Dopo che avrai esposte soltanto queste cose, vattene subito, e lascia a me il resto: chè io t’imiterò, e lo accuserò di molte altre; e così nessuno potrà incolparti che manchi di verità e di franchezza. Nè lodare me innanzi a loro, o carissima Accusa; nè svertare tu così le turpitudini di costui, perchè non conviene a te che sei Dea lordarti la bocca parlando di tali sozzure.

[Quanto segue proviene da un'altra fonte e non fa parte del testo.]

(* ===== verification/PktQueueProps.v ===== *)
(** * Packet queue: initialisation, joining of queues, and the properties *)
From Stdlib Require Import ZArith Lia.
From stdpp Require Import base option numbers gmap list.
From S2P Require Import Prelude.
From S2P Require Import PktQueue.
From S2P Require Import PktChain.
From S2P Require Import PktQueueSpec.
From S2P Require Import PktQueueRefine.

(** ** Definitions *)

(** A queue of [n] precedences, all limited to [m], with nothing in it. *)
Definition a_empty (n : nat) (m : Z) (own : gset Z) : absq :=
  mk_absq (replicate n ([], m)) m own.

(** The packets of an abstract queue and of its client. *)
Definition a_pkt (a : absq) (x : Z) : Prop := x ∈ a_own a \/ exists j, x ∈ aq a j.

(** ** Initialisation *)
Lemma aq_empty n m own i : aq (a_empty n m own) i = [].
Proof.
  unfold aq, a_empty. cbn. destruct (replicate n ([], m) !! i) as [[xs k]|] eqn:E; [|done].
  apply lookup_replicate in E as [[= -> ->] _]. done.
Qed.

Lemma rep_init h mem n max own :
  (0 < n <= 16)%nat -> (n <= length mem)%nat -> h !! 0 = None ->
  (forall p, p ∈ own -> h !! p = Some 0) ->
  exists pq, pktq_init mem (Z.of_nat n) max = Some pq /\ Rep h pq (a_empty n (u16 max) own).
Proof.
  intros Hn Hm H0 Hown. unfold pktq_init.
  destruct (Z.leb_spec 0 (Z.of_nat n)); [|lia].
  destruct (Z.leb_spec (Z.of_nat n) (Z.of_nat (length mem))); [|lia].
  cbn [andb]. eexists. split; [done|]. pose proof (wrapu_range 16 max).
  rewrite Nat2Z.id, (wrapu_small 16 (Z.of_nat n)) by zlia.
  constructor; cbn [num_prec hi_prec pq_max pq_len pq_q a_qs a_max a_own a_empty];
    rewrite ?length_replicate; unfold PKTQ_MAX_PREC; try done; try zlia.
  - intros. apply aq_empty.
  - rewrite (proj2 (a_len_zero _)); [done|].
    intros i xs m Hi. by apply lookup_replicate in Hi as [[= -> ->] _].
  - intros i xs m Hi. pose proof (lookup_lt_Some _ _ _ Hi) as Hl. rewrite length_replicate in Hl.
    apply lookup_replicate in Hi as [[= -> ->] _]. split; [zlia|].
    eexists. split_and!.
    + unfold aget. destruct (Z.leb_spec 0 (Z.of_nat i)); [|lia]. rewrite Nat2Z.id, lookup_app_l
        by (rewrite length_replicate; lia). by apply lookup_replicate_2.
    + done.
    + by constructor; try constructor.
  - intros i j x Hx. rewrite aq_empty in Hx. by apply elem_of_nil in Hx.
  - intros p Hp. split; [by apply Hown|]. intros i. rewrite aq_empty. apply not_elem_of_nil.
Qed.

(** ** Joining a single-precedence list to a queue *)
Section join.
Context (h : heap) (pq l : pktq) (a b : absq) (i : nat) (xs ys : list Z) (m mb : Z).
Context (Hr : Rep h pq a) (Hl : Rep h l b) (Hi : a_qs a !! i = Some (xs, m)).
Context (Hb : a_qs b = [(ys, mb)]) (Hfit : pq_len pq + pq_len l < 65536).
Context (Hsep : forall x, a_pkt a x -> a_pkt b x -> False).

Lemma join_b0 : a_qs b !! 0%nat = Some (ys, mb).
Proof. by rewrite Hb. Qed.

Lemma join_len : pq_len l = Z.of_nat (length ys).
Proof. destruct (r_len _ _ _ Hl) as [-> _]. rewrite Hb. unfold a_len. cbn. f_equal. lia. Qed.

Lemma join_in_a x : x ∈ xs -> a_pkt a x.
Proof. intros Hx. right. exists i. by rewrite (aq_lookup _ _ _ _ Hi). Qed.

Ed ecco il Prologo dice così:
Costui che si spaccia per sofista venne una volta in Olimpia per recitare un suo discorso scritto molto tempo prima alla gente radunata per la festa. Argomento dello scritto era Pitagora impedito, forse da qualche Ateniese, di essere iniziato nei misteri di Eleusi, come barbaro, avendo detto egli stesso che prima di essere Pitagora era già stato Euforbo. Era quel discorso, come la cornacchia di Esopo, raffazzonato di varie penne altrui. Or volendo ei parere di non isciorinar roba vecchia, ma di dire all’improvviso il libro, prega un suo familiare (che era di Patrasso, e faceva l’avvocatuzzo) che quando egli chiederebbe argomenti da ragionarvi sopra, gli proponesse Pitagora. Quei così fece, e indusse gli spettatori a volere ascoltare quel discorso sopra Pitagora. Intanto ei si messe a recitare in modo che la finzione si scopriva, precipitando una diceria già bene studiata e lambiccata; benchè egli con una grande impudenza continuava, e s’aiutava, e s’arrabattava. Ridevano gli uditori, e alcuni sguardando in viso quel di Patrasso, mostravano di essersi accorti della gherminella; ed altri riconoscendo le cose che egli diceva, per tutto il tempo che stettero ad ascoltare, facevano a chi di loro avesse miglior memoria e distinguesse questo e quel brano di chi fosse de’ recenti sofisti più lodati per quelle che chiamansi declamazioni.